The choice of sedatives is another interesting topic. Chloral hydrate is the most commonly used first-choice sedative in our study because of its relatively benign clinical profile and low cost. Other sedatives intended for general anaesthesia (propofol and ketamine) and even inhaled anaesthetics are used as the first choice in some hospitals. However, 10 years ago, chloral hydrate may have been one of the only options in China (another option may have been barbiturates) for paediatric moderate and deep sedation. There are two reasons for this. First, anaesthesiologists have gradually taken over paediatric moderate and deep sedation practice in China only in recent years. Sedatives intended for general anaesthesia and inhaled anaesthetics are not considered alternatives if anaesthesiologists are not present. Second, at that time, dexmedetomidine was not yet approved for paediatric clinical use in China. Now, dexmedetomidine is widely used as an ideal sedative in China. It can be easily administrated intranasally, and children tolerate it well. Miller et al. reported that 2 and 3 μg·kg-1 of intranasal dexmedetomidine were as effective for transthoracic echocardiography sedation as oral chloral hydrate, with similar sedation onset and recovery times in infants and toddlers26. Dexmedetomidine can also be used as a rescue sedative. After failed chloral hydrate sedation, the rescue success rate of dexmedetomidine increases in a dose-dependent manner27, and the effective dose 50 of dexmedetomidine for rescue increases with age in those younger than 3 years28. Compared with chloral hydrate, intranasal dexmedetomidine has a higher rescue success rate than a second dose of chloral hydrate after failed chloral hydrate sedation29. It should be noted that all references cited in this paragraph are the results of clinical trials for Chinese children. We believe that dexmedetomidine will be more popular as a safe, effective, and well-tolerated sedative in China in the future.

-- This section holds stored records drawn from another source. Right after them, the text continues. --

(** * RAG chat orchestrator: a shallow embedding of [app/rag/chat.py]

    The development follows the source file: the Python string operations
    of the prompt renderer, the records of the data model, the generator
    monad in which [ChatService._chat] is written, the database session
    and the repositories, the service, and the auxiliary read operations.
    The collaborators outside the file (template engine, database, models,
    graph and vector stores, tracing) are the fields of one record, [Env];
    each may answer or raise.  Python exceptions are values of [Exn]: the
    subclasses of [Exception], which are the ones [chat] catches.  Token
    streams are finite.  Theorems come after all definitions. *)

From Stdlib Require Import String Ascii List Bool Arith ZArith Lia.
From stdpp Require Import base option list strings gmap.

Set Warnings "-register-all".

(** ** Python [str] operations

    A Python [str] is a sequence of code points; it is modelled by the
    string of its UTF-8 bytes.  Searching and replacing a substring act on
    the bytes as they act on the code points, since no encoded code point
    occurs inside another; slicing and [len] count code points, so they
    skip the continuation bytes of a code point. *)

Module PyStr.

(** A byte [10xxxxxx] continues the code point that the bytes before it
    began. *)
Definition continuation (c : ascii) : bool :=
  match c with
  | Ascii _ _ _ _ _ _ b6 b7 => b7 && negb b6
  end.

(** [len(s)] *)
Fixpoint len (s : string) : nat :=
  match s with
  | EmptyString => 0
  | String c s' => if continuation c then len s' else S (len s')
  end.

(** [s.startswith(p)] *)
Fixpoint startswith (p s : string) : bool :=
  match p with
  | EmptyString => true
  | String a p' =>
      match s with
      | EmptyString => false
      | String b s' => if Ascii.eqb a b then startswith p' s' else false
      end
  end.

(** The bytes of [s] from byte [n] on. *)
Fixpoint drop (n : nat) (s : string) : string :=
  match n, s with
  | O, _ => s
  | S _, EmptyString => EmptyString
  | S k, String _ s' => drop k s'
  end.

(** [s[:n]]: the first [n] code points, each with its continuation
    bytes. *)
Fixpoint take (n : nat) (s : string) : string :=
  match s with
  | EmptyString => EmptyString
  | String c s' =>
      if continuation c then String c (take n s')
      else match n with
           | O => EmptyString
           | S k => String c (take k s')
           end
  end.

(** Left-to-right scan of [str.replace] for a non-empty pattern: [skip]
    counts the characters of a match that are still to be consumed. *)
Fixpoint replace_from (old new : string) (skip : nat) (s : string) : string :=
  match s with
  | EmptyString => EmptyString
  | String c s' =>
      match skip with
      | S k => replace_from old new k s'
      | O =>
          if startswith old s
          then new +:+ replace_from old new (String.length old - 1) s'
          else String c (replace_from old new O s')
      end
  end.

(** [str.replace] with the empty pattern puts [new] around every character. *)
Fixpoint interleave (new s : string) : string :=
  match s with
  | EmptyString => new
  | String c s' =>
      if continuation c then String c (interleave new s')
      else new +:+ String c (interleave new s')
  end.

(** [s.replace(old, new)]: non-overlapping occurrences, leftmost first. *)
Definition replace (old new s : string) : string :=
  match old with
  | EmptyString => interleave new s
  | String _ _ => replace_from old new O s
  end.

(** [sub in s] *)
Fixpoint contains (sub s : string) : bool :=
  startswith sub s
  || match s with
     | EmptyString => false
     | String _ s' => contains sub s'
     end.

(** Python truthiness of a [str]. *)
Definition truthy (s : string) : bool :=
  match s with EmptyString => false | String _ _ => true end.

End PyStr.

(** ** Exceptions and fallible results *)

(** Subclasses of Python's [Exception] that the orchestrator can meet. *)
Inductive Exn : Type :=
| IndexError
| IntegrityError
| TemplateError (msg : string)
| UpstreamError (msg : string).

Definition res (A : Type) : Type := Exn + A.

(** Values handed to the template engine as keyword arguments. *)
Inductive JValue : Type :=
| JStr (s : string)
| JInt (z : Z)
| JBool (b : bool)
| JList (l : list JValue)
| JDict (d : list (string * JValue)).

Definition Kwargs : Type := list (string * JValue).

(** [llama_index.core.prompts.base.PromptTemplate] *)
Record PromptTemplate : Type := { template : string }.

(** ** The prompt renderer, [get_prompt_by_jinja2_template] *)

(** The markers that the renderer turns into placeholders. *)
Definition markers : list string :=
  ["<<query_str>>"; "<<context_str>>"; "<<existing_answer>>";
   "<<context_msg>>"].
(** * Lueur Quotidienne: the daily email script, [email_automation.py]

    A shallow embedding of the script and the properties its
    specification states about it.

    - Python [str] values are lists of Unicode code points ([list N]), so
      that [len], slicing and [str.replace] count what Python counts.
    - Dictionaries decoded from JSON are finite maps from keys to string
      values, following the source's annotations ([Dict[str, str]]).
    - The file system, the provider's HTTP API, the clocks and the random
      generator are the environment: files are a finite map from resolved
      paths to their text, the rest are oracles of a record [env].
    - A Python exception ends the run but keeps every effect performed
      before it; the monad [M] threads the world and returns either a
      value or the exception raised.
    - [json.load] is an oracle, typed as the source annotates what it
      decodes ([Dict[str, str]], [Optional[str]] for [newsletter_id]): it
      gives a value for a text that is a JSON object, or an array of
      objects, whose values are all strings, and nothing for a text that
      is not JSON.  The one [null] allowed is that of [newsletter_id],
      which [data.get] reads as it reads an absent key.  A deployment
      whose JSON holds values of other types (a [null], a number or a list
      where a string is annotated) is described by no environment: the
      script goes on with such a value, and the properties below say
      nothing about that run.  The provider's analytics answer is a JSON
      object, its values being whatever JSON allows.
    - The library is CPython 3.11 on Linux: [int], [str.strip],
      [datetime.replace], [strftime] and [csv.writer] are modelled as that
      version behaves.  What the script prints is left out. *)

From Stdlib Require Import ZArith List Bool Lia String Ascii.
From stdpp Require Import base option list gmap.

Open Scope Z_scope.
Open Scope list_scope.

(** ** Python strings *)

Abbreviation pystr := (list N).

(** An ASCII literal of the source, as code points. *)
Definition lit (s : string) : pystr :=
  List.map N_of_ascii (list_ascii_of_string s).

Fixpoint pystr_eqb (a b : pystr) : bool :=
  match a, b with
  | [], [] => true
  | x :: a', y :: b' => N.eqb x y && pystr_eqb a' b'
  | _, _ => false
  end.

(** [s.startswith(p)] *)
Fixpoint startswith (p s : pystr) : bool :=
  match p, s with
  | [], _ => true
  | x :: p', y :: s' => N.eqb x y && startswith p' s'
  | _ :: _, [] => false
  end.

(** [c in s] for a single character [c] *)
Definition contains_char (c : N) (s : pystr) : bool :=
  existsb (N.eqb c) s.

(** [s.replace(old, new)]: every occurrence of [old], found left to right
    without overlap, becomes [new].  [skip] counts the characters of the
    occurrence just matched that are still to be passed over. *)
Fixpoint replace_from (old new : pystr) (skip : nat) (s : pystr) : pystr :=
  match s with
  | [] => []
  | c :: s' =>
      match skip with
      | S k => replace_from old new k s'
      | O =>
          if startswith old s
          then new ++ replace_from old new (length old - 1) s'
          else c :: replace_from old new 0 s'
      end
  end.

Definition replace (s old new : pystr) : pystr :=
  match old with
  | [] => new ++ flat_map (fun c => c :: new) s
  | _ :: _ => replace_from old new 0 s
  end.

(** [s.lstrip(chars)] for a one-character [chars] *)
Fixpoint lstrip_char (c : N) (s : pystr) : pystr :=
  match s with
  | x :: s' => if N.eqb x c then lstrip_char c s' else s
  | [] => []
  end.

(** [str.isspace] on one character: the code points Python treats as
    whitespace. *)
Definition is_space (c : N) : bool :=
  ((9 <=? c) && (c <=? 13) || (28 <=? c) && (c <=? 32)
   || (c =? 133) || (c =? 160) || (c =? 5760)
   || (8192 <=? c) && (c <=? 8202)
   || (c =? 8232) || (c =? 8233) || (c =? 8239) || (c =? 8287)
   || (c =? 12288))%N.
(* ===== verification/TrfsH.v ===== *)
(** * Private structures and inline helpers ([trfs/trfs.h])

    The memory the module itself owns: the private data it hangs on the VFS's
    super blocks, dentries, inodes and files, its caches and its record
    counter.  A pointer field and the object it points to are kept apart, so
    that a stale pointer is an [UseAfterFree] and a missing one a [NullDeref]. *)

From S2P Require Import Prelude Prog TrTypes Kernel.

(** ** Structures *)

(** [struct trfs_sb_info]; the mutex [trfs_lock] is the address of the object. *)
Record trfs_sb_info := SbInfo {
  lower_sb : ptr;
  tr_lower_filep : ptr;
  tr_page : ptr;
  umask : Z;             (* unsigned long *)
}.

(** [struct trfs_file_info]. *)
Record trfs_file_info := FileInfo {
  lower_file : ptr;
  lower_vm_ops : ptr;
}.

Record kmem := KMem {
  trecord_id : Z;                        (* atomic_t, shared by all mounts *)
  s_fs_info : gmap Z ptr;                (* super_block -> its private data *)
  sb_infos : gmap Z trfs_sb_info;        (* the allocated trfs_sb_info *)
  kbufs : gmap Z bytes;                  (* the kmalloc'ed buffers *)
  f_pos : gmap Z Z;                      (* positions of the log files *)
  d_fsdata : gmap Z ptr;                 (* dentry -> its private data *)
  dentry_infos : gmap Z path;            (* the allocated trfs_dentry_info: lower_path *)
  inode_infos : gmap Z ptr;              (* trfs_inode_info, by its vfs_inode: lower_inode *)
  private_data : gmap Z ptr;             (* file -> its private data *)
  file_infos : gmap Z trfs_file_info;    (* the allocated trfs_file_info *)
  trfs_dentry_cachep : ptr;
  trfs_inode_cachep : ptr;
}.

Definition set_trecord_id v m := KMem v (s_fs_info m) (sb_infos m) (kbufs m) (f_pos m)
  (d_fsdata m) (dentry_infos m) (inode_infos m) (private_data m) (file_infos m)
  (trfs_dentry_cachep m) (trfs_inode_cachep m).
Definition set_s_fs_info v m := KMem (trecord_id m) v (sb_infos m) (kbufs m) (f_pos m)
  (d_fsdata m) (dentry_infos m) (inode_infos m) (private_data m) (file_infos m)
  (trfs_dentry_cachep m) (trfs_inode_cachep m).
Definition set_sb_infos v m := KMem (trecord_id m) (s_fs_info m) v (kbufs m) (f_pos m)
  (d_fsdata m) (dentry_infos m) (inode_infos m) (private_data m) (file_infos m)
  (trfs_dentry_cachep m) (trfs_inode_cachep m).
Definition set_kbufs v m := KMem (trecord_id m) (s_fs_info m) (sb_infos m) v (f_pos m)
  (d_fsdata m) (dentry_infos m) (inode_infos m) (private_data m) (file_infos m)
  (trfs_dentry_cachep m) (trfs_inode_cachep m).
Definition set_f_pos v m := KMem (trecord_id m) (s_fs_info m) (sb_infos m) (kbufs m) v
  (d_fsdata m) (dentry_infos m) (inode_infos m) (private_data m) (file_infos m)
  (trfs_dentry_cachep m) (trfs_inode_cachep m).
Definition set_d_fsdata v m := KMem (trecord_id m) (s_fs_info m) (sb_infos m) (kbufs m) (f_pos m)
  v (dentry_infos m) (inode_infos m) (private_data m) (file_infos m)
  (trfs_dentry_cachep m) (trfs_inode_cachep m).
Definition set_dentry_infos v m := KMem (trecord_id m) (s_fs_info m) (sb_infos m) (kbufs m)
  (f_pos m) (d_fsdata m) v (inode_infos m) (private_data m) (file_infos m)
  (trfs_dentry_cachep m) (trfs_inode_cachep m).
Definition set_inode_infos v m := KMem (trecord_id m) (s_fs_info m) (sb_infos m) (kbufs m)
  (f_pos m) (d_fsdata m) (dentry_infos m) v (private_data m) (file_infos m)
  (trfs_dentry_cachep m) (trfs_inode_cachep m).
Definition set_private_data v m := KMem (trecord_id m) (s_fs_info m) (sb_infos m) (kbufs m)
  (f_pos m) (d_fsdata m) (dentry_infos m) (inode_infos m) v (file_infos m)
  (trfs_dentry_cachep m) (trfs_inode_cachep m).
Definition set_file_infos v m := KMem (trecord_id m) (s_fs_info m) (sb_infos m) (kbufs m)
  (f_pos m) (d_fsdata m) (dentry_infos m) (inode_infos m) (private_data m) v
  (trfs_dentry_cachep m) (trfs_inode_cachep m).
Definition set_dentry_cachep v m := KMem (trecord_id m) (s_fs_info m) (sb_infos m) (kbufs m)
  (f_pos m) (d_fsdata m) (dentry_infos m) (inode_infos m) (private_data m) (file_infos m)
  v (trfs_inode_cachep m).
Definition set_inode_cachep v m := KMem (trecord_id m) (s_fs_info m) (sb_infos m) (kbufs m)
  (f_pos m) (d_fsdata m) (dentry_infos m) (inode_infos m) (private_data m) (file_infos m)
  (trfs_dentry_cachep m) v.

Definition ksig : sig := Sig kfun kreply kmem.
Abbreviation kprog := (prog ksig).
Abbreviation khist := (hist ksig).
Abbreviation kenv := (env ksig).
Abbreviation finished := (@Done ksig _).
Abbreviation died := (@Faulted ksig _).
Definition kdo (c : kfun) : kprog (kreply c) := kcall (S := ksig) c.

(** A pointer or number used as a condition. *)
Definition nonzero (z : Z) : bool := bool_decide (z <> 0).

(** ** Dereferencing pointers *)

Definition check_ptr (p : ptr) : kprog unit :=
  if decide (p = NULL) then Fault NullDeref
  else if IS_ERR p then Fault ErrDeref else Ret tt.

(** [obj->f] and [obj->f = v]. *)
Definition ld (f : kfield) (obj : ptr) : kprog Z := check_ptr obj;; kdo (load f obj).
Definition st (f : kfield) (obj : ptr) (v : Z) : kprog unit :=
  check_ptr obj;; kdo (store f obj v).
Definition d_inode (d : ptr) : kprog ptr := ld F_d_inode d.

(** Reading and writing an object of the module at a pointer. *)
Definition heap_get {V} (heap : kmem -> gmap Z V) (p : ptr) : kprog V :=
  check_ptr p;; o ← gets (S := ksig) (fun m => heap m !! p); deref UseAfterFree o.
Definition heap_set {V} (heap : kmem -> gmap Z V) (set : gmap Z V -> kmem -> kmem)
    (p : ptr) (v : V) : kprog unit :=
  _ ← heap_get heap p; modify (S := ksig) (fun m => set (<[p := v]> (heap m)) m).

(** A pointer field of a kernel object that the module owns. *)
Definition field_get (fld : kmem -> gmap Z ptr) (obj : ptr) : kprog ptr :=
  check_ptr obj;; gets (S := ksig) (fun m => default NULL (fld m !! obj)).
Definition field_set (fld : kmem -> gmap Z ptr) (set : gmap Z ptr -> kmem -> kmem)
    (obj p : ptr) : kprog unit :=
  check_ptr obj;; modify (S := ksig) (fun m => set (<[obj := p]> (fld m)) m).

(** Releasing an object: the pointer to it is left as it is. *)
Definition heap_del {V} (heap : kmem -> gmap Z V) (set : gmap Z V -> kmem -> kmem)
    (p : ptr) : kprog unit :=
  modify (S := ksig) (fun m => set (delete p (heap m)) m).
Definition heap_new {V} (heap : kmem -> gmap Z V) (set : gmap Z V -> kmem -> kmem)
    (p : ptr) (v : V) : kprog unit :=
  modify (S := ksig) (fun m => set (<[p := v]> (heap m)) m).

(** [err = p; if (err) goto out; q]. *)
Definition or_out (p q : kprog Z) : kprog Z :=
  err ← p; if decide (err <> 0) then mret err else q.
Infix ">>?" := or_out (at level 62, right associativity).

(** [memcpy], [strcpy] or an assignment into a heap buffer of the module. *)
Definition write_kbuf (p : ptr) (off : Z) (data : bytes) : kprog unit :=
  buf ← heap_get kbufs p;
  if decide (0 <= off /\ off + Z.of_nat (length data) <= Z.of_nat (length buf))
  then heap_set kbufs set_kbufs p (splice buf (Z.to_nat off) data)
  else Fault OutOfBounds.

(** ** Private data of objects *)

(** [TRFS_SB(sb)], [TRFS_D(dent)], [TRFS_F(file)]: the pointers. *)
Definition TRFS_SB (sb : ptr) : kprog ptr := field_get s_fs_info sb.
Definition TRFS_D (dent : ptr) : kprog ptr := field_get d_fsdata dent.
Definition TRFS_F (file : ptr) : kprog ptr := field_get private_data file.

(** [*TRFS_SB(sb)] read, and written back changed. *)
Definition sb_info (sb : ptr) : kprog trfs_sb_info :=
  p ← TRFS_SB sb; heap_get sb_infos p.
Definition set_sb_info (sb : ptr) (f : trfs_sb_info -> trfs_sb_info) : kprog unit :=
  p ← TRFS_SB sb; si ← heap_get sb_infos p; heap_set sb_infos set_sb_infos p (f si).

Definition TRFS_PAGE (sb : ptr) : kprog ptr := tr_page <$> sb_info sb.

(** ** Lower objects *)

Definition trfs_lower_file (f : ptr) : kprog ptr :=
  p ← TRFS_F f; lower_file <$> heap_get file_infos p.

Definition trfs_set_lower_file (f val : ptr) : kprog unit :=
  p ← TRFS_F f; fi ← heap_get file_infos p;
  heap_set file_infos set_file_infos p (FileInfo val (lower_vm_ops fi)).

(** [TRFS_I(inode)] is found by [container_of]: it exists whenever the inode
    does, and starts out cleared. *)
Definition trfs_lower_inode (i : ptr) : kprog ptr := field_get inode_infos i.

Definition trfs_set_lower_inode (i val : ptr) : kprog unit :=
  field_set inode_infos set_inode_infos i val.

Definition trfs_lower_super (sb : ptr) : kprog ptr := lower_sb <$> sb_info sb.

Definition trfs_set_lower_super (sb val : ptr) : kprog unit :=
  set_sb_info sb (fun si => SbInfo val (tr_lower_filep si) (tr_page si) (umask si)).

(** ** Lower paths, under the dentry's spin lock *)

Definition trfs_get_lower_path (dent : ptr) : kprog path :=
  info ← TRFS_D dent; check_ptr info;;
  kdo (spin_lock info);;
  lower_path ← heap_get dentry_infos info;
  kdo (path_get lower_path);;
  kdo (spin_unlock info);;
  mret lower_path.

Definition trfs_put_lower_path (dent : ptr) (lower_path : path) : kprog unit :=
  kdo (path_put lower_path).

Definition trfs_set_lower_path (dent : ptr) (lower_path : path) : kprog unit :=
  info ← TRFS_D dent; check_ptr info;;
  kdo (spin_lock info);;
  heap_set dentry_infos set_dentry_infos info lower_path;;
  kdo (spin_unlock info).

Definition trfs_reset_lower_path (dent : ptr) : kprog unit :=
  info ← TRFS_D dent; check_ptr info;;
  kdo (spin_lock info);;
  heap_set dentry_infos set_dentry_infos info (Path NULL NULL);;
  kdo (spin_unlock info).

Definition trfs_put_reset_lower_path (dent : ptr) : kprog unit :=
  info ← TRFS_D dent; check_ptr info;;
  kdo (spin_lock info);;
  lower_path ← heap_get dentry_infos info;
  heap_set dentry_infos set_dentry_infos info (Path NULL NULL);;
  kdo (spin_unlock info);;
  kdo (path_put lower_path).

(** ** Locking helpers *)

Definition lock_parent (dentry : ptr) : kprog ptr :=
  dir ← kdo (dget_parent dentry);
  i ← d_inode dir;
  kdo (inode_lock_nested i);;
  mret dir.

Definition unlock_dir (dir : ptr) : kprog unit :=
  i ← d_inode dir;
  kdo (inode_unlock i);;
  kdo (dput dir).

Ketamine is another widely used sedation agent; it can be used safely and effectively for paediatric procedural sedation30, especially for invasive procedures, because of its analgesic properties31-33. Recent studies have reported that ketamine can be used in combination with other sedatives for better sedation quality and fewer adverse events34-36. Ketamine seems to be an ideal sedative in most cases; however, only a few providers reported using ketamine as a sedative in our study, probably because ketamine is strictly regulated and difficult to acquire in China.
Although all tertiary children’s hospitals and tertiary maternity and children hospitals registered with the National Health Commission of the People’s Republic of China were asked to participate, 17 hospitals could not be contacted. Some limitations also exist in the study design; only one physician from each hospital was invited to join the survey. Prescribing habits may vary among physicians, other providers (e.g. emergency department doctors) may be involved, and even fasting and monitoring practices may not be strictly enforced after hours. Responses from one physician may not accurately represent all providers within the institution. Additionally, procedural sedation practices outside of the hospital setting were not captured in our study. All of the limitations mentioned above could results in bias. However, the hospitals included in our study did represent the tertiary centres providing paediatric service in different provinces across China, and we believe that the study still sheds light on the state of sedation practice in China.